TASK STATEMENT:
Keep only the lines from the top of the listing through the one with "world (start u", and reproduce them unaltered.

────────────────

Lemma failed_start_restores_witness :
  let c := ex_services_context [ex_worker 0 "a"; ex_worker 1 "b"] in
  let u := logging ex_base second_fails in
  (start u 5 c).1 = Raise (UserError 0) ∧
  world (start u 5 c).2 = [(ServiceStart, VObj 0); (ServiceStart, VObj 1); (ServiceStop, VObj 0)] ∧
  restored c (start u 5 c).2.
Proof.
  cbv zeta. split; [vm_compute; reflexivity|]. split; [vm_compute; reflexivity|].
  apply (failed_start_restores (logging ex_base second_fails) 5 _ (UserError 0)).
  - intros v w. split; reflexivity.
  - reflexivity.
  - apply pair_fst_eq. vm_compute. reflexivity.
Defined.

Lemma failed_service_start_rolls_back_witness :
  let c := set_services (ex_services_context []) [VObj 0; VObj 1; VObj 2] in
  world (try_except (__start_services (logging ex_base second_fails)) (λ e, Some (
    __rollback_failed_start (logging ex_base second_fails) 3 0 ;;; raise e)) c).2
  = [] ++ logged ServiceStart ([VObj 0] ++ [VObj 1]) ++ logged ServiceStop (reverse [VObj 0]).
Proof.
  cbv zeta.
  refine (proj2 (proj1 (failed_service_start_rolls_back ex_base second_fails
    (set_services (ex_services_context []) [VObj 0; VObj 1; VObj 2]) 3 0
    eq_refl eq_refl eq_refl eq_refl (λ v, eq_refl) (λ v, eq_refl))
    [VObj 0] (VObj 1) [VObj 2] eq_refl eq_refl _)).
  intros v ->%list_elem_of_singleton. reflexivity.
Defined.

Lemma stop_clears_witness :
  let c := (start (logging ex_base (λ _ _, false)) 5 (ex_services_context [ex_worker 0 "a"])).2 in
  is_started c = true ∧ pods (stop (logging ex_base (λ _ _, false)) c).2 = [].
Proof.
  cbv zeta. split; [vm_compute; reflexivity|].
  refine (proj1 (proj2 (proj2 (proj2 (proj2 (proj2 (stop_clears ex_base (λ _ _, false) _
    _ _ _ (λ v, eq_refl) (λ v, eq_refl)))))))); vm_compute; reflexivity.
Defined.

Definition stop_fails (op : service_operation) (v : value) : bool :=
  match op, v with ServiceStart, VObj 1 => true | ServiceStop, _ => true | _, _ => false end.

Lemma rollback_stop_failure_sticks_witness :
  let c := ex_services_context [ex_worker 0 "a"; ex_worker 1 "b"] in
  let u := logging ex_base stop_fails in
  let c' := (start u 5 c).2 in
  is_started c' = true ∧ start u 5 c' = (Raise ApplicationContextAlreadyStartedError, c').
Proof.
  cbv zeta. split; [vm_compute; reflexivity|].
  set (c := ex_services_context _). set (u := logging _ _).
  destruct (start_phases u 5 (begun c)) as [[[]|e] c1] eqn:Hph;
    [exfalso; vm_compute in Hph; discriminate|].
  destruct (__rollback_failed_start u (length (services c)) (length (async_services c)) c1)
    as [[[]|e'] c2] eqn:Hrb.
  { exfalso. vm_compute in Hph. injection Hph as <- <-. vm_compute in Hrb. discriminate. }
  exact (proj2 (proj2 (proj2 (rollback_stop_failure_sticks u 5 c c1 c2 e e' eq_refl Hph Hrb)))).
Defined.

────────────────

SOLUTION BELOW:
Lemma failed_start_restores_witness :
  let c := ex_services_context [ex_worker 0 "a"; ex_worker 1 "b"] in
  let u := logging ex_base second_fails in
  (start u 5 c).1 = Raise (UserError 0) ∧
  world (start u 5 c).2 = [(ServiceStart, VObj 0); (ServiceStart, VObj 1); (ServiceStop, VObj 0)] ∧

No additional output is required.